碩士 === 國立清華大學 === 分子與細胞生物研究所 === 103 === Cadmium, arsenic, lead, and mercury are non-essential elements for plant or animal life. Excessive uptake may cause severe toxicological effect to organisms. Previous studies indicated that cadmium affects the polymerization of actin cytoskeleton. And the polymerization of actin filament is regulated by cofilin activity. Previous study from our laboratory indicated that cadmium treatment activates cofilin activity via PI3K/Rac1/PKD1/SSH1L cascade. We investigated in this study the effects of arsenite, lead, and mercury on cofilin activity and the involved signaling pathway in HEK293 cells.

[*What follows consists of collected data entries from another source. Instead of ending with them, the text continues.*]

(* ===== verification/GoStrings.v ===== *)
(** * The part of Go's [strings], [bytes] and [strconv] packages the program uses

    Executable definitions on byte strings, and the lemmas the components share.
    [TrimSpace], [Fields], [ToUpper] and [ToLower] act on ASCII: a byte above 127 is
    never a space and has no case, so they agree with Go on ASCII text. *)

From S2P Require Import Prelude.

(** ** Definitions *)

Fixpoint str_take (n : nat) (s : string) : string :=
  match n, s with
  | S n, String a s => String a (str_take n s)
  | _, _ => ""
  end.

Fixpoint str_drop (n : nat) (s : string) : string :=
  match n, s with
  | O, _ => s
  | S n, String _ s => str_drop n s
  | S _, EmptyString => ""
  end.

Definition HasPrefix (s p : string) : bool := String.prefix p s.

Definition TrimPrefix (s p : string) : string :=
  if HasPrefix s p then str_drop (String.length p) s else s.

Definition HasSuffix (s p : string) : bool :=
  bool_decide (String.length p ≤ String.length s) &&
  bool_decide (str_drop (String.length s - String.length p) s = p).

Definition TrimSuffix (s p : string) : string :=
  if HasSuffix s p then str_take (String.length s - String.length p) s else s.

(** [strings.Index]: the offset of the first occurrence. *)
Fixpoint Index (s sub : string) : option nat :=
  if String.prefix sub s then Some 0 else
  match s with
  | EmptyString => None
  | String _ s' => S <$> Index s' sub
  end.

Definition Contains (s sub : string) : bool := bool_decide (is_Some (Index s sub)).

(** [strings.Count(s, c)] for a one-byte [c]. *)
Fixpoint Count (s : string) (c : ascii) : nat :=
  match s with
  | EmptyString => 0
  | String a s' => (if decide (a = c) then 1 else 0) + Count s' c
  end.

(** [strings.Split(s, c)] for a one-byte separator. *)
Fixpoint Split (s : string) (c : ascii) : list string :=
  match s with
  | EmptyString => [""]
  | String a s' =>
      if decide (a = c) then "" :: Split s' c else
      match Split s' c with
      | [] => [String a ""]
      | h :: t => String a h :: t
      end
  end.

(** [strings.Split(s, sep)] for a separator of any positive length; the fuel is the
    length of [s], which bounds the number of separators. *)
Fixpoint SplitStr_fuel (fuel : nat) (s sep : string) : list string :=
  match fuel, Index s sep with
  | S fuel, Some n =>
      str_take n s :: SplitStr_fuel fuel (str_drop (n + String.length sep) s) sep
  | _, _ => [s]
  end.
Definition SplitStr (s sep : string) : list string :=
  SplitStr_fuel (String.length s) s sep.

(** [strings.SplitN(s, c, 2)] for a one-byte separator. *)
Fixpoint SplitN2 (s : string) (c : ascii) : list string :=
  match s with
  | EmptyString => [""]
  | String a s' =>
      if decide (a = c) then [""; s'] else
      match SplitN2 s' c with
      | [] => [String a ""]
      | h :: t => String a h :: t
      end
  end.

Fixpoint Join (l : list string) (sep : string) : string :=
  match l with
  | [] => ""
  | [x] => x
  | x :: l' => x +:+ sep +:+ Join l' sep
  end.

(** [strings.Replace(s, c, d, -1)] for one-byte [c] and [d]. *)
Fixpoint ReplaceAll (s : string) (c d : ascii) : string :=
  match s with
  | EmptyString => ""
  | String a s' => String (if decide (a = c) then d else a) (ReplaceAll s' c d)
  end.

(** [strings.Replace(s, c, "", -1)] for a one-byte [c]. *)
Fixpoint RemoveAll (s : string) (c : ascii) : string :=
  match s with
  | EmptyString => ""
  | String a s' => if decide (a = c) then RemoveAll s' c else String a (RemoveAll s' c)
  end.

(** [strings.Replace(s, old, new, 1)]. *)
Definition ReplaceOnce (s old new : string) : string :=
  match Index s old with
  | Some n => str_take n s +:+ new +:+ str_drop (n + String.length old) s
  | None => s
  end.

Fixpoint trim_left (P : ascii → bool) (s : string) : string :=
  match s with
  | EmptyString => ""
  | String a s' => if P a then trim_left P s' else s
  end.

Fixpoint trim_right (P : ascii → bool) (s : string) : string :=
  match s with
  | EmptyString => ""
  | String a s' =>
      match trim_right P s' with
      | EmptyString => if P a then "" else String a ""
      | r => String a r
      end
  end.

Definition is_space (a : ascii) : bool :=
  let n := N_of_ascii a in ((9 <=? n)%N && (n <=? 13)%N) || (n =? 32)%N.

Definition TrimSpace (s : string) : string := trim_left is_space (trim_right is_space s).

Definition in_cutset (cut : string) (a : ascii) : bool :=
  bool_decide (a ∈ list_ascii_of_string cut).

Definition Trim (s cut : string) : string :=
  trim_left (in_cutset cut) (trim_right (in_cutset cut) s).

Definition TrimRight (s cut : string) : string := trim_right (in_cutset cut) s.

(** [strings.Fields]: the maximal runs of non-space bytes. *)
Fixpoint Fields_acc (s : string) (cur : string) : list string :=
  match s with
  | EmptyString => if decide (cur = "") then [] else [cur]
  | String a s' =>
      if is_space a
      then (if decide (cur = "") then [] else [cur]) ++ Fields_acc s' ""
      else Fields_acc s' (cur +:+ String a "")
  end.
Definition Fields (s : string) : list string := Fields_acc s "".

(** [strings.FieldsFunc(s, func(r rune) bool { return r == c })]. *)
Definition FieldsByte (s : string) (c : ascii) : list string :=
  filter (λ w, w ≠ "") (Split s c).

Definition to_upper1 (a : ascii) : ascii :=
  let n := N_of_ascii a in
  if ((97 <=? n)%N && (n <=? 122)%N) then ascii_of_N (n - 32) else a.
Definition to_lower1 (a : ascii) : ascii :=
  let n := N_of_ascii a in
  if ((65 <=? n)%N && (n <=? 90)%N) then ascii_of_N (n + 32) else a.
Fixpoint str_map (f : ascii → ascii) (s : string) : string :=
  match s with
  | EmptyString => ""
  | String a s' => String (f a) (str_map f s')
  end.
Definition ToUpper := str_map to_upper1.
Definition ToLower := str_map to_lower1.

(** *** Decimal numbers *)

Definition digit_val (a : ascii) : option Z :=
  let n := N_of_ascii a in
  if ((48 <=? n)%N && (n <=? 57)%N) then Some (Z.of_N n - 48)%Z else None.

Fixpoint parse_digits (s : string) (acc : Z) : option Z :=
  match s with
  | EmptyString => Some acc
  | String a s' => d ← digit_val a; parse_digits s' (acc * 10 + d)%Z
  end.

Definition parse_nat (s : string) : option Z :=
  if decide (s = "") then None else parse_digits s 0.

(** [strconv.ParseInt(s, 10, 64)]: an optional sign and at least one digit, and a
    value of 64 bits; [None] is a non-nil error. *)
Definition ParseInt64 (s : string) : option Z :=
  let r :=
    match s with
    | String "+" s' => parse_nat s'
    | String "-" s' => Z.opp <$> parse_nat s'
    | _ => parse_nat s
    end in
  z ← r; if bool_decide (in_i64 z) then Some z else None.

(** [fmt.Sprintf("%d", z)]. *)
Definition digit_char (d : Z) : ascii := ascii_of_N (Z.to_N (48 + d)).
Fixpoint print_digits (fuel : nat) (z : Z) (acc : string) : string :=
  match fuel with
  | O => acc
  | S fuel =>
      let acc' := String (digit_char (z mod 10)) acc in
      if (z <? 10)%Z then acc' else print_digits fuel (z / 10) acc'
  end.
Definition print_nat (z : Z) : string := print_digits (S (Z.to_nat (Z.log2 z))) z "".
Definition Itoa (z : Z) : string :=
  if (z <? 0)%Z then "-" +:+ print_nat (- z) else print_nat z.

#[global] Instance in_i64_dec z : Decision (in_i64 z).
Proof. unfold in_i64. apply _. Defined.

(** ** Lemmas *)

Lemma str_app_nil_l s : "" +:+ s = s.
Proof. done. Qed.

Lemma str_app_cons a s t : String a s +:+ t = String a (s +:+ t).
Proof. done. Qed.

Lemma str_app_nil_r s : s +:+ "" = s.
Proof. induction s as [|a s IH]; [done|]. by rewrite ?str_app_cons, IH. Qed.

We found that the treatment of arsenite increased cofilin activity and decreased PTEN protein level. However, overexpression of PTEN did not affect arsenite-induced cofilin activation. PTEN is a negative regulator of PI3K pathway. Addition of PI3K inhibitor had also no effect on cofilin activity. Further study of downstream effectors indicated that Rac1, RhoA, and PKD1 was not involved in the activation pathway. Reportedly, cofilin activity modulates by ROCK through Ras/Raf/MEK/p21 pathway. We found that ERK would be activated in the treatment of arsenite. However, addition of MEK inhibitor did not affect arsenite-induced cofilin activity. We also found that p21 protein level in cells was not altered by arsenite but mRNA level of ROCK was decrease. On the other hand, cofilin activity is modulated mainly by LIMK and SSH1. We found that arsenite treatment increased SSH1L activity but decreased LIMK1 protein level. Our results indicated that ROCK/LIMK and SSH1L coordinately regulate arsenite-induced cofilin activation.